▶ **Raw data**:
(** The elementary changes.  A session starts ([gi_upgrade]) in the slot of a
    connection whose handshake is genuine. *)
Class GwInvariant (H : Z -> Z -> bytes -> Prop) (secret : string) (I : gateway -> Prop) : Prop := {
  gi_ok : forall w, I w -> gw_ok (gx_table w);
  gi_log : forall w l, I w -> I (with_log l w);
  gi_count : forall w i o, I w -> I (with_table (set_msgs i o (gx_table w)) w);
  gi_seq : forall w s, I w -> I (with_table (set_seq s (gx_table w)) w);
  gi_background : forall w idx b, I w -> I (with_table (miku_msggw_set_background_nolock (gx_table w) idx b).2 w);
  gi_release : forall w idx c, I w -> at_ (gw_clients (gx_table w)) idx = Some c -> gc_online c = true ->
    I (with_table (client_release (gx_table w) idx c) w);
  gi_accept : forall w fd now idx t, I w -> 0 <= fd -> find_or_add_client (gx_table w) fd now = (idx, t) -> I (with_table t w);
  gi_upgrade : forall w idx c uid platform, I w -> at_ (gw_clients (gx_table w)) idx = Some c -> gc_online c = true ->
    gc_upgraded c = false -> (String.length uid <= 63)%nat -> genuine H secret (gx_revokes w) (gc_fd c) uid platform ->
    I (with_table (client_upgrade (gx_table w) idx uid platform) w);
  gi_sub : forall w s, I w -> I (with_sub s w);
  gi_store : forall w s, I w -> I (with_store s w);
  gi_conv : forall w c, I w -> I (with_conv c w);
  gi_group : forall w g, I w -> I (with_group g w);
  gi_black : forall w f b, I w -> gx_friend w = Some f -> I (with_friend (Some (FriendService (friends f) b)) w) }.

(** What an action guarantees: an invariant [J w0] holds along the changes that
    it makes from [w0], and gives [G w0] of the state in which it ends.  The
    other kind of action records a revocation. *)
Class GwGuarantee (H : Z -> Z -> bytes -> Prop) (secret : string) (I : gateway -> Prop) (J G : gateway -> gateway -> Prop) : Prop := {
  ga_inv :: forall w0, GwInvariant H secret (J w0);
  ga_start : forall w, I w -> J w w;
  ga_end : forall w0 w, J w0 w -> G w0 w;
  ga_keep : forall w0 w, G w0 w -> I w;
  ga_revokes : forall w r, I w -> G w (with_revokes r w) }.

Definition keeps (I : gateway -> Prop) (G : gateway -> gateway -> Prop) {A} (p : gprog A) : Prop :=
  forall h, safe I (fun _ => G) (fun _ _ => True) h p.

Section Keeps.
Context {I : gateway -> Prop} {G : gateway -> gateway -> Prop}.

Lemma gkeeps_ret {A} (a : A) : keeps I G (Ret a).
Proof. by intros h. Qed.

Lemma gkeeps_act {A} (f : gateway -> A * gateway) : (forall w, I w -> G w (f w).2) -> keeps I G (atomic f).
Proof. intros Hf h w Hw. split; [by apply Hf|done]. Qed.

Lemma gkeeps_bind {A B} (p : gprog A) (g : A -> gprog B) : keeps I G p -> (forall a, keeps I G (g a)) -> keeps I G (p ≫= g).
Proof. intros Hp Hg h. apply safe_bind. eapply safe_mono; [apply Hp|]. intros h' a _. apply Hg. Qed.

Lemma gkeeps_each {A} (f : A -> gprog unit) l : (forall x, x ∈ l -> keeps I G (f x)) -> keeps I G (each f l).
Proof.
  induction l as [|x l IH]; intros Hf; cbn; [apply gkeeps_ret|]. apply gkeeps_bind; [apply Hf; by left|]. intros _. apply IH.
  intros y Hy. apply Hf. by right.
Qed.

Lemma gkeeps_if {A} (b : bool) (p q : gprog A) : keeps I G p -> keeps I G q -> keeps I G (if b then p else q).
Proof. by destruct b. Qed.
End Keeps.

Create HintDb keeps discriminated.
#[export] Hint Resolve gkeeps_ret : keeps.

(** Splits a program into its actions. *)
Ltac keeps_step :=
  match goal with
  | |- keeps _ _ (mbind _ _) => apply gkeeps_bind; [|intros ?]
  | |- keeps _ _ (prog_bind _ _) => apply gkeeps_bind; [|intros ?]
  | |- keeps _ _ (if ?b then _ else _) => apply gkeeps_if
  | |- keeps _ _ (match ?x with _ => _ end) => destruct x
  | |- keeps _ _ (let _ := _ in _) => cbn zeta
  | |- _ => solve [auto with keeps nocore]
  end.
Ltac keeps_auto := intros; repeat (cbn zeta; keeps_step).

Section Invariant.
Context {H : Z -> Z -> bytes -> Prop} {secret : string} {I : gateway -> Prop} {HI : GwInvariant H secret I}.

(** ** Under the mutex *)

Lemma inv_write fd b w : I w -> I (log_write fd b w).
Proof using HI. destruct b; [apply gi_log|done]. Qed.

Lemma inv_send_all fds t w : I w -> I (send_all fds t w).2.
Proof using HI.
  intros Hw. unfold send_all, count_out. cbn [snd]. apply gi_count. apply foldl_inv; [done|]. intros v fd _. apply inv_write.
Qed.

Lemma inv_send_op_to_user w u op t : I w -> I (miku_msggw_send_op_to_user_nolock w u op t).2.
Proof using HI. intros Hw. unfold miku_msggw_send_op_to_user_nolock. destruct (op_text op t); [by apply inv_send_all|done]. Qed.

Lemma inv_send_op w idx op t : I w -> I (miku_msggw_send_op_nolock w idx op t).2.
Proof using HI.
  intros Hw. unfold miku_msggw_send_op_nolock. destruct (slot_of _ _) as [c|]; [|done]. destruct (negb _); [done|].
  destruct (op_text op t); [|done]. cbn [snd]. unfold count_out. apply gi_count. by apply inv_write.
Qed.

Lemma inv_presence u p online w : I w -> I (miku_msggw_ws_on_presence u p online w).
Proof using HI.
  intros Hw. unfold miku_msggw_ws_on_presence. destruct (gx_sub w); [|done]. apply foldl_inv; [done|].
  intros v [s t] _. apply inv_send_op_to_user.
Qed.

Lemma inv_offline w idx : I w -> I (client_offline w idx).
Proof using HI.
  intros Hw. unfold client_offline. unfold slot_of. destruct (_ || _); [done|].
  destruct (at_ (gw_clients (gx_table w)) idx) as [c|] eqn:Hc; [|done].
  destruct (gc_online c) eqn:Ho; [|done]. cbn [negb].
  set (w1 := if nonempty _ then _ else _). assert (I w1) as H1 by (subst w1; destruct (nonempty _); [by apply inv_presence|done]).
  assert (at_ (gw_clients (gx_table w1)) idx = Some c) as Hc1.
  { subst w1. destruct (nonempty _); [|done]. by rewrite (wrote_clients _ _ _ (wrote_presence _ _ _ _)). }
  pose proof (gi_release w1 idx c H1 Hc1 Ho) as H2. destruct (0 <=? gc_fd c); [by apply gi_log|done].
Qed.

Lemma inv_kick_loop fuel : forall w u p idx k, I w -> I (kick_loop fuel w u p idx k).2.
Proof using HI.
  induction fuel as [|fuel IH]; intros w u p idx k Hw; cbn [kick_loop]; [done|]. destruct (idx <? 0); [done|]. cbn zeta.
  destruct (at_ _ idx) as [c|]; [|by apply IH]. destruct (kick_matches u p c); [|by apply IH]. apply IH. unfold kick_one, close_frame.
  apply inv_offline, inv_write, inv_send_op, Hw.
Qed.

Lemma inv_disconnect w idx : I w -> I (miku_msggw_disconnect_client_nolock w idx).2.
Proof using HI.
  intros Hw. unfold miku_msggw_disconnect_client_nolock. destruct (slot_of _ _) as [c|]; [|done]. destruct (negb _); [done|]. cbn [snd].
  apply inv_offline. destruct (gc_upgraded c); [by apply inv_write|done].
Qed.

Lemma inv_handshake e keep idx fd io w c : ge_secret e = secret -> (forall b, so_read io = ReadBytes b -> H (ge_now e) (gc_fd c) b) ->
  I w -> at_ (gw_clients (gx_table w)) idx = Some c -> gc_online c = true -> gc_upgraded c = false -> I (handshake e keep idx fd io w).
Proof using HI.
  intros He Hh Hw Hc Ho Hu. unfold handshake. destruct (do_ws_upgrade _ _ _ _ _) as [u out] eqn:E.
  assert (I (log_write fd out w)) as H1 by (by apply inv_write). destruct u as [uid p|again].
  - apply upgraded_verified in E as (b & token & ts & Hb & Ht & E). rewrite He in E. apply inv_presence.
    assert (gx_table (log_write fd out w) = gx_table w /\ gx_revokes (log_write fd out w) = gx_revokes w) as [Et Er] by (by destruct out).
    rewrite Et, <- Et. pose proof (verify_uid _ _ _ _ _ _ _ E) as [_ Hl]. eapply gi_upgrade; [done|rewrite Et; exact Hc|done|done|done|].
    rewrite Er. exists (ge_now e), b, token, ts. auto.
  - destruct (keep && again); [done|by apply inv_offline].
Qed.

Lemma inv_client_io e fd ev io w : ge_secret e = secret -> (forall b, so_read io = ReadBytes b -> H (ge_now e) fd b) ->
  I w -> I (on_client_io_locked e fd ev io w).2.
Proof using HI.
  intros He Hh Hw. unfold on_client_io_locked. cbn zeta. destruct (Z.ltb_spec (find_client_by_fd (gx_table w) fd) 0); [by apply gi_log|].
  destruct (ev_error ev); [by apply inv_offline|]. destruct (ev_read ev); [|done]. cbn [negb].
  destruct (find_client_ok (gx_table w) fd (gi_ok w Hw)) as [(c & Hc & Hfd & Ho)|[Hn _]]; [|lia].
  unfold slot_upgraded. rewrite Hc. destruct (gc_upgraded c) eqn:Hu; [done|]. cbn [negb snd]. eapply inv_handshake; [done| |done..].
  by rewrite Hfd.
Qed.

Lemma inv_accept e a w : ge_secret e = secret -> (forall b, so_read (ac_io a) = ReadBytes b -> H (ge_now e) (ac_fd a) b) ->
  fd_free w (ac_fd a) = true -> I w -> I (accept_one e a w).
Proof using HI.
  intros He Hh Hf Hw. apply andb_true_iff in Hf as [H1 H2]. apply Z.leb_le in H1. apply Z.ltb_lt in H2. unfold accept_one.
  destruct (find_or_add_client _ _ _) as [idx t] eqn:E. destruct (find_or_add_client_ok _ _ _ _ _ (gi_ok w Hw) H1 E) as [_ Hadd].
  assert (find_client_by_fd (gx_table w) (ac_fd a) = -1) as Hn.
  { destruct (find_client_ok (gx_table w) (ac_fd a) (gi_ok w Hw)) as [(c & Hc & _)|[? _]]; [apply at_lt in Hc; lia|done]. }
  pose proof (gi_accept w _ _ _ _ Hw H1 E) as Hw'. destruct (Z.ltb_spec idx 0); [by apply gi_log|].
  destruct (ac_registered a); [|by apply inv_offline]. destruct (Hadd Hn) as [Hat _]; [lia|].
  eapply inv_handshake; [done| |done|cbn; rewrite Hat; by rewrite decide_True|done|done]. exact Hh.
Qed.
End Invariant.

Section Guarantee.
Context {H : Z -> Z -> bytes -> Prop} {secret : string} {I : gateway -> Prop} {J G : gateway -> gateway -> Prop} {HG : GwGuarantee H secret I J G}.

Lemma gkeeps_rd {A} (f : gateway -> A) : keeps I G (rd f).
Proof using HG. intros h w Hw. split; [by apply ga_end, ga_start|done]. Qed.

(** An action that is made of the elementary changes. *)
Lemma gkeeps_atomic {A} (f : gateway -> A * gateway) : (forall w0 w, J w0 w -> J w0 (f w).2) -> keeps I G (atomic f).
Proof using HG. intros Hf. apply gkeeps_act. intros w Hw. by apply ga_end, Hf, ga_start. Qed.
#[local] Hint Resolve gkeeps_rd : keeps.

(** ** Handlers *)

Lemma gkeeps_reply idx op t : keeps I G (reply_json idx op t).
Proof using HG. apply gkeeps_atomic. intros w0 w. apply inv_send_op. Qed.

Lemma keeps_send_user u op t : keeps I G (send_op_to_user u op t).
Proof using HG. apply gkeeps_atomic. intros w0 w. apply inv_send_op_to_user. Qed.

Lemma keeps_set_read u c n : keeps I G (set_user_read u c n).
Proof using HG.
  apply gkeeps_atomic. intros w0 w Hw. unfold miku_msggw_set_user_read. destruct (miku_seq_set_user_read _ _ _ _). by apply gi_seq.
Qed.

Lemma keeps_alloc c : keeps I G (alloc_seq c).
Proof using HG. apply gkeeps_atomic. intros w0 w Hw. unfold miku_msggw_alloc_seq. destruct (miku_seq_next _ _). by apply gi_seq. Qed.

Lemma keeps_touch o c ty p g st t b : keeps I G (conv_touch o c ty p g st t b).
Proof using HG. apply gkeeps_atomic. intros w0 w Hw. cbn [snd]. destruct (gx_conv w); [by apply gi_conv|done]. Qed.

Lemma keeps_insert m c d : keeps I G (store_insert m c d).
Proof using HG.
  apply gkeeps_atomic. intros w0 w Hw. destruct (gx_store w); [|done]. destruct (miku_msg_store_insert _ _ _ _ _ _ _ _ _) as [[[a o] s]|]; [|done].
  by apply gi_store.
Qed.

Lemma keeps_background idx b : keeps I G (set_background idx b).
Proof using HG.
  apply gkeeps_atomic. intros w0 w Hw. pose proof (gi_background (I:=J w0) w idx b Hw) as Hb. by destruct (miku_msggw_set_background_nolock _ _ _).
Qed.

Lemma keeps_disconnect idx : keeps I G (disconnect_client idx).
Proof using HG. apply gkeeps_atomic. intros w0 w. apply inv_disconnect. Qed.

#[local] Hint Resolve gkeeps_reply keeps_send_user keeps_set_read keeps_alloc keeps_touch keeps_insert keeps_background keeps_disconnect : keeps.

Lemma keeps_access u c : keeps I G (ws_may_access_conv u c).
Proof using HG. unfold ws_may_access_conv. keeps_auto. Qed.

Lemma keeps_answered p : keeps I G p -> keeps I G (answered p).
Proof using HG. intros Hp. unfold answered. keeps_auto. Qed.
#[local] Hint Resolve keeps_access keeps_answered : keeps.

Lemma keeps_fanout m : keeps I G (fanout_send_msg m).
Proof using HG.
  unfold fanout_send_msg. keeps_auto.
  - apply gkeeps_each. intros u _. unfold fanout_one_member. keeps_auto.
  - unfold push_im_to_user. keeps_auto.
Qed.

Lemma keeps_touch_convs m c : keeps I G (ws_touch_convs_on_send m c).
Proof using HG.
  unfold ws_touch_convs_on_send. keeps_auto. apply gkeeps_each. intros u _. unfold ws_upsert_group_member_conv. keeps_auto.
Qed.
#[local] Hint Resolve keeps_fanout keeps_touch_convs : keeps.

Lemma keeps_deliver m d : keeps I G (miku_msggw_ws_deliver_msg m d).
Proof using HG. unfold miku_msggw_ws_deliver_msg, single_gate, group_gate, deliver_accepted. keeps_auto. Qed.
#[local] Hint Resolve keeps_deliver : keeps.

Lemma keeps_fill u c m : keeps I G (fill_read_seq_entry u c m).
Proof using HG. unfold fill_read_seq_entry, peek_max_seq, get_user_read. keeps_auto. Qed.
#[local] Hint Resolve keeps_fill : keeps.

Lemma keeps_entry u m c : keeps I G (read_entry u m c).
Proof using HG. unfold read_entry. keeps_auto. Qed.
#[local] Hint Resolve keeps_entry : keeps.

Lemma keeps_entries u cs : forall m, keeps I G (read_entries u m cs).
Proof using HG. induction cs as [|c cs IH]; intros m; cbn [read_entries]; keeps_auto. Qed.
#[local] Hint Resolve keeps_entries : keeps.

Lemma keeps_opcode mongo idx op data d : keeps I G (miku_msggw_ws_on_opcode mongo idx op data d).
Proof using HG.
  unfold miku_msggw_ws_on_opcode, client_user, op_get_newest_seq, op_pull, op_send_msg, op_read_receipt, op_pull_last,
    op_get_max_read_seq, op_sub_user_status, peek_max_seq.
  keeps_auto.
  all: apply gkeeps_atomic; intros w0 w Hw; cbn [snd]; destruct (gx_sub w); [by apply gi_sub|done].
Qed.

Lemma keeps_text mongo idx p d : keeps I G (on_text mongo idx p d).
Proof using HG.
  unfold on_text. keeps_auto; [|apply keeps_opcode]. apply gkeeps_atomic. intros w0 w Hw. cbn [snd]. by apply gi_count.
Qed.
#[local] Hint Resolve keeps_text : keeps.
Lemma psafe_member m h u : same_message m -> nonempty g = true ->
  saw_group h (fun G => miku_group_is_member G (Some g) (Some s) = true) ->
  saw_group h (fun G => u ∈ fst <$> miku_group_foreach_member G (Some g)) ->
  psafe (fun _ _ => True) h (fanout_one_member m u).
Proof using Type.
  intros Hm Hg H1 H2. unfold fanout_one_member. rewrite (proj1 Hm). destruct (nonempty s && streq u s) eqn:Eu; [done|].
  apply safe_bind. eapply safe_mono; [apply psafe_push; [|done]|done]. intros v. unfold may_push. rewrite Hg.
  split; [|exact (conj (saw_group_app _ _ _ H1) (saw_group_app _ _ _ H2))]. intros ->. rewrite streq_refl, andb_true_r in Eu.
  destruct H1 as (v1 & g1 & _ & _ & H1). unfold miku_group_is_member, group_is_member_nolock, given in H1.
  rewrite Eu, andb_false_r in H1. done.
Qed.

Lemma psafe_fanout m h : same_message m -> cleared h s r g -> psafe (fun _ _ => True) h (fanout_send_msg m).
Proof using Type.
  intros Hm Hc. pose proof Hm as (Es & Er & Eg & _). unfold fanout_send_msg. apply safe_bind. rewrite Es, Er, Eg. unfold cleared in Hc.
  unfold im_is_group. rewrite Eg. destruct (nonempty g) eqn:Hg.
  - rewrite orb_true_r. cbn [andb]. apply psafe_rd. intros w [[G HG] _]. unfold group_members. rewrite HG. cbn [fmap option_fmap option_map].
    apply psafe_each. intros u k Hu. apply psafe_member; [done|done|exact (saw_group_app _ _ _ (saw_group_app _ _ _ Hc))|].
    exact (saw_group_app _ _ _ (saw_group_last _ _ _ _ HG Hu)).
  - rewrite andb_false_r. cbn [safe]. destruct (nonempty r && negb (streq r s)) eqn:Er2; [|done].
    apply andb_true_iff in Er2 as [Hr Hne]. unfold push_im_to_user. rewrite Hr. apply safe_bind. eapply safe_mono; [apply psafe_push; [|done]|done].
    intros v. unfold may_push. rewrite Hg. destruct (Hc Hr) as (C1 & C2 & C3).
    split; [|exact (conj eq_refl (conj (saw_friend_app _ _ _ C1) (conj (saw_friend_app _ _ _ C2) (saw_friend_app _ _ _ C3))))].
    intros ->. by rewrite streq_refl in Hne.
Qed.

(** The gates leave what they saw in the history. *)
Lemma psafe_single m h : same_message m ->
  psafe (fun h ok => ok = true -> nonempty g = false -> cleared h s r g) h (single_gate m).
Proof using Type.
  intros (Es & Er & Eg & _). unfold single_gate. rewrite Es, Er, Eg. destruct (nonempty g) eqn:Hg; [rewrite andb_false_r; done|].
  destruct (nonempty r) eqn:Hr; cbn [andb negb]; [|cbn; intros _ _; unfold cleared; rewrite Hg; congruence].
  apply safe_bind, psafe_rd. intros w _. destruct (gx_friend w) as [F|]; [|done]. cbn [negb].
  apply safe_bind, psafe_rd. intros w1 [_ [F1 E1]]. rewrite E1.
  destruct (miku_friend_is_black F1 (Some s) (Some r)) eqn:B1; [done|].
  apply safe_bind, psafe_rd. intros w2 [_ [F2 E2]]. rewrite E2.
  destruct (miku_friend_is_black F2 (Some r) (Some s)) eqn:B2; [done|]. apply psafe_rd. intros w3 [_ [F3 E3]]. rewrite E3.
  intros B3 _. unfold cleared. rewrite Hg. intros _. refine (conj _ (conj _ (saw_friend_last _ _ _ _ E3 B3))).
  - exact (saw_friend_app _ _ _ (saw_friend_app _ _ _ (saw_friend_last _ _ _ _ E1 B1))).
  - exact (saw_friend_app _ _ _ (saw_friend_last _ _ _ _ E2 B2)).
Qed.

Lemma psafe_group m h : same_message m -> (nonempty g = false -> cleared h s r g) ->
  psafe (fun h ok => ok = true -> cleared h s r g) h (group_gate m).
Proof using Type.
  intros (Es & Er & Eg & _) Hc. unfold group_gate. rewrite Es, Eg. destruct (nonempty g) eqn:Hg; [|intros _; by apply Hc].
  apply psafe_rd. intros w [[G EG] _]. rewrite EG. intros B. unfold cleared. rewrite Hg. exact (saw_group_last _ _ _ _ EG B).
Qed.

Lemma psafe_touch o c ty p gr st t b h : psafe (fun _ _ => True) h (conv_touch o c ty p gr st t b).
Proof using Type. apply psafe_silent; [|done]. intros w. cbn. by destruct (gx_conv w). Qed.

Lemma psafe_touch_convs m c h : psafe (fun _ _ => True) h (ws_touch_convs_on_send m c).
Proof using Type.
  unfold ws_touch_convs_on_send. apply safe_bind, psafe_rd. intros w _. destruct (_ || _ || _); [done|]. destruct (_ && _).
  - apply safe_bind, psafe_rd. intros w1 _. apply safe_bind. eapply safe_mono; [apply psafe_each; intros u k _; apply psafe_touch|].
    intros k z _. apply psafe_touch.
  - destruct (nonempty _); [|done]. apply safe_bind. eapply safe_mono; [apply psafe_touch|]. intros k z _. destruct (negb _); [apply psafe_touch|done].
Qed.

Lemma psafe_accepted m d h : same_message m -> cleared h s r g ->
  psafe (fun _ res => match res with Some (0, m') => same_message m' | _ => True end) h (deliver_accepted m d).
Proof using Type.
  intros Hm Hc. unfold deliver_accepted. cbn zeta. apply safe_bind, psafe_silent.
  { intros w. unfold miku_msggw_alloc_seq. by destruct (miku_seq_next _ _). }
  intros w _. match goal with |- context [match ?x with Some _ => _ | None => _ end] => destruct x as [n|] end; [|done]. set (m1 := im_set_stamp _ _ _ _ _). assert (same_message m1) as H1 by done.
  clearbody m1. apply safe_bind, psafe_silent.
  { intros v. unfold store_insert. destruct (gx_store v) as [st|]; [|done]. by destruct (miku_msg_store_insert _ _ _ _ _ _ _ _ _) as [[[a o] s']|]. }
  intros v _. match goal with |- context [match ?x with Some _ => _ | None => _ end] => destruct x as [id|] end; [|done]. set (m2 := if nonempty id then _ else m1).
  assert (same_message m2) as H2 by (subst m2; by destruct (nonempty id)). clearbody m2.
  apply safe_bind. eapply safe_mono; [apply (psafe_fanout m2); [done|exact (cleared_app _ _ _ _ _ (cleared_app _ _ _ _ _ Hc))]|].
  intros k z _. apply safe_bind. eapply safe_mono; [apply psafe_touch_convs|]. intros k' z' _. exact H2.
Qed.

▶ **Problem details**: Copy the lines of the data above exactly as written, beginning with the line containing "Lemma psafe_touch_convs m" and ending with the line containing "intros k z _. apply psafe_touch.", and leave out all other lines.

▶ **Answer to this problem**:
Lemma psafe_touch_convs m c h : psafe (fun _ _ => True) h (ws_touch_convs_on_send m c).
Proof using Type.
  unfold ws_touch_convs_on_send. apply safe_bind, psafe_rd. intros w _. destruct (_ || _ || _); [done|]. destruct (_ && _).
  - apply safe_bind, psafe_rd. intros w1 _. apply safe_bind. eapply safe_mono; [apply psafe_each; intros u k _; apply psafe_touch|].
    intros k z _. apply psafe_touch.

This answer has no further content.